(** C1, as the code has it, on an external script with [integrity]. *)
Lemma integrity_cors_sample :
  ∃ element,
    [AppendChild Sample.externalElement] = [] ++ [AppendChild element] ∧
    element !! "integrity" = Some Sample.digest ∧
    (is_Some (Sample.externalProps !! "url") →
       element !! "crossOrigin" = Some (JStr "anonymous")) ∧
    (Sample.externalProps !! "url" = None →
       is_Some (Sample.externalProps !! "name") ∧ element !! "crossOrigin" = None).
Proof.
  apply (integrity_cors "/docs" Sample.arrayToString Sample.externalProps
           Sample.digest [] [AppendChild Sample.externalElement]);
    vm_compute; reflexivity.
Defined.

(** C9 on a local script without [async]. *)
Lemma async_is_assigned_sample :
  ∃ element,
    [AppendChild Sample.localElement] = [] ++ [AppendChild element] ∧
    (∀ b, Sample.localProps !! "async" = Some (JBool b) →
          element !! "async" = Some (JBool b)) ∧
    (Sample.localProps !! "async" = None → element !! "async" = Some (JBool false)) ∧
    (∀ v, Sample.localProps !! "async" = Some v →
          element !! "async" = Some (if ToBoolean v then v else JBool false)).
Proof.
  apply (async_is_assigned "/docs" Sample.arrayToString Sample.localProps
           [] [AppendChild Sample.localElement]);
    vm_compute; reflexivity.
Defined.

(** C2 does not hold as stated: with two scripts to run on navigation, the
    second import starts while the first is pending, and the operation
    resolves while both are; no timeline has them awaited in turn. *)
Lemma navigate_imports_overlap :
  ownJob (runCustomNavigateScripts "/docs" Sample.arrayToString
            (Sample.serving (JArr [Sample.a; Sample.b; Sample.c; Sample.d])))
    = [Performs (Import (JStr "/docs/custom-scripts/b.js"));
       Performs (Import (JStr "https://example.com/d.js"));
       Settles (Normal tt)] ∧
  (∀ moments pending,
    timeline (runCustomNavigateScripts "/docs" Sample.arrayToString
                (Sample.serving (JArr [Sample.a; Sample.b; Sample.c; Sample.d])))
      moments pending →
    awaitedInTurn false moments = false) ∧
  Tasks.begin (Tasks.runCustomNavigateScripts "/docs" Sample.arrayToString
                 (Sample.serving (JArr [Sample.a; Sample.b; Sample.c; Sample.d])))
    = {| Tasks.moments :=
           [Performs (Import (JStr "/docs/custom-scripts/b.js"));
            Performs (Import (JStr "https://example.com/d.js"));
            Settles (Normal tt)];
         Tasks.waiting :=
           [importing (JStr "/docs/custom-scripts/b.js");
            importing (JStr "https://example.com/d.js")] |} ∧
  ∀ c,
    Tasks.reaches (Tasks.runCustomNavigateScripts "/docs" Sample.arrayToString
                     (Sample.serving
                        (JArr [Sample.a; Sample.b; Sample.c; Sample.d]))) c →
    awaitedInTurn false (Tasks.moments c) = false.
Proof.
  assert (ownJob (runCustomNavigateScripts "/docs" Sample.arrayToString
            (Sample.serving (JArr [Sample.a; Sample.b; Sample.c; Sample.d])))
    = [Performs (Import (JStr "/docs/custom-scripts/b.js"));
       Performs (Import (JStr "https://example.com/d.js"));
       Settles (Normal tt)]) as Hjob by (vm_compute; reflexivity).
  split; [done|]. split; [|split].
  - intros moments pending [finished ->]%timeline_after_job.
    by rewrite Hjob.
  - vm_compute. reflexivity.
  - intros c Hc.
    destruct (navigate_reaches "/docs" Sample.arrayToString
                (Sample.serving (JArr [Sample.a; Sample.b; Sample.c; Sample.d]))
                [Sample.a; Sample.b; Sample.c; Sample.d] [Sample.b; Sample.d] c)
      as (finished & _ & -> & _); [vm_compute; reflexivity..|exact Hc|].
    reflexivity.
Qed.
(** A turn that returns hands out actions that lead to a goal. *)
Lemma iteration_return_valid limit start σ sol n :
  inv_actions start σ →
  iteration limit σ = Ok (Return (Some sol, n)) →
  ∃ final, replays start sol final ∧ goal_test final = Ok true.
Proof.
  intros (Hinv & Hal & Hch). unfold iteration.
  destruct (pop (states_to_expand σ)) as [[e stk]|] eqn:Hpop; simpl; [|done].
  apply pop_Ok in Hpop. rewrite Hpop in Hch.
  rewrite Forall_app, Forall_singleton in Hch. destruct Hch as [Hstk He].
  destruct (ignored limit e (set_stack stk σ)) eqn:Hig; [done|].
  apply orb_false_elim in Hig as [Hfresh%bool_decide_eq_false _].
  simpl in Hfresh.
  destruct (accept_spec _ _ _ _ Hinv Hpop Hfresh)
    as (σ1 & -> & Hpath & Hsol & _ & _ & Hlen & _ & [Hhead _] & _ & _).
  simpl. destruct (goal_test e.1.1) as [[]|] eqn:Hg; simpl; [| |done].
  2:{ by destruct (successor e.1.1). }
  intros [= <- <-]. exists e.1.1. split; [|done].
  assert (aligned (path σ1) (solution σ1)) as Hal1
    by (by eapply aligned_accept).
  assert (last (path σ1) = Some e.1.1) as Hlast
    by (by rewrite Hpath, last_snoc).
  destruct (path σ1) as [|p0 rest]; [done|]. simpl in Hhead.
  injection Hhead as ->.
  by eapply (aligned_replays (start :: rest)).
Qed.

Lemma search_loop_valid limit start fuel σ sol n :
  inv_actions start σ →
  search_loop fuel limit σ = Some (Ok (Some sol, n)) →
  ∃ final, replays start sol final ∧ goal_test final = Ok true.
Proof.
  revert σ. induction fuel as [|fuel IH]; intros σ Hinv; simpl; [done|].
  destruct (states_to_expand σ) as [|e0 stk0]; [done|].
  destruct (iteration limit σ) as [[σ'|r]|] eqn:Hit; [| |done].
  - apply IH. by eapply inv_actions_turn.
  - intros [= ->]. by eapply iteration_return_valid.
Qed.

(** X7. Path validity.  The actions that [DepthLimitedDFS.search] returns
    can be taken one after the other from the start state, each among the
    successors of the state reached so far, and the state they end in
    passes [goal_test]. *)
Theorem search_solution_reaches_goal (state : State) (limit : Z) sol n :
  search state limit = Some (Ok (Some sol, n)) →
  ∃ final, replays state sol final ∧ goal_test final = Ok true.
Proof. apply search_loop_valid, inv_actions_initial. Qed.

(** *** Exceptions *)

Lemma iteration_raises_from_problem limit start σ e0 stk0 x :
  inv start σ → states_to_expand σ = e0 :: stk0 →
  iteration limit σ = Raise x →
  ∃ s, goal_test s = Raise x ∨ successor s = Raise x.
Proof.
  intros Hinv Hne. unfold iteration.
  destruct (pop_nonempty (states_to_expand σ)) as (e & stk & Hpop);
    [by rewrite Hne|].
  rewrite Hpop, Ok_bind. apply pop_Ok in Hpop.
  destruct (ignored limit e (set_stack stk σ)) eqn:Hig; [done|].
  apply orb_false_elim in Hig as [Hfresh%bool_decide_eq_false _].
  simpl in Hfresh.
  destruct (accept_spec _ _ _ _ Hinv Hpop Hfresh) as (σ1 & -> & _).
  rewrite Ok_bind.
  destruct (goal_test e.1.1) as [[]|] eqn:Hg; simpl; [done| |].
  - destruct (successor e.1.1) as [children|] eqn:Hs; simpl; [done|].
    intros [= <-]. eauto.
  - intros [= <-]. eauto.
Qed.

Lemma search_loop_raises_from_problem limit start fuel σ x :
  inv start σ → search_loop fuel limit σ = Some (Raise x) →
  ∃ s, goal_test s = Raise x ∨ successor s = Raise x.
Proof.
  revert σ. induction fuel as [|fuel IH]; intros σ Hinv; simpl; [done|].
  destruct (states_to_expand σ) as [|e0 stk0] eqn:Hstk; [done|].
  destruct (iteration limit σ) as [[σ'|r]|] eqn:Hit; [|done|].
  - apply IH. by eapply inv_turn.
  - intros [= <-]. by eapply iteration_raises_from_problem.
Qed.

- - -

_TASK INSTRUCTIONS_. Beginning with the very first line of the material above, give each line again exactly, ending with the line that contains "(∀ v, Sample.localProps".

_SOLUTION TO THIS PROBLEM_.
(** C1, as the code has it, on an external script with [integrity]. *)
Lemma integrity_cors_sample :
  ∃ element,
    [AppendChild Sample.externalElement] = [] ++ [AppendChild element] ∧
    element !! "integrity" = Some Sample.digest ∧
    (is_Some (Sample.externalProps !! "url") →
       element !! "crossOrigin" = Some (JStr "anonymous")) ∧
    (Sample.externalProps !! "url" = None →
       is_Some (Sample.externalProps !! "name") ∧ element !! "crossOrigin" = None).
Proof.
  apply (integrity_cors "/docs" Sample.arrayToString Sample.externalProps
           Sample.digest [] [AppendChild Sample.externalElement]);
    vm_compute; reflexivity.
Defined.

(** C9 on a local script without [async]. *)
Lemma async_is_assigned_sample :
  ∃ element,
    [AppendChild Sample.localElement] = [] ++ [AppendChild element] ∧
    (∀ b, Sample.localProps !! "async" = Some (JBool b) →
          element !! "async" = Some (JBool b)) ∧
    (Sample.localProps !! "async" = None → element !! "async" = Some (JBool false)) ∧
    (∀ v, Sample.localProps !! "async" = Some v →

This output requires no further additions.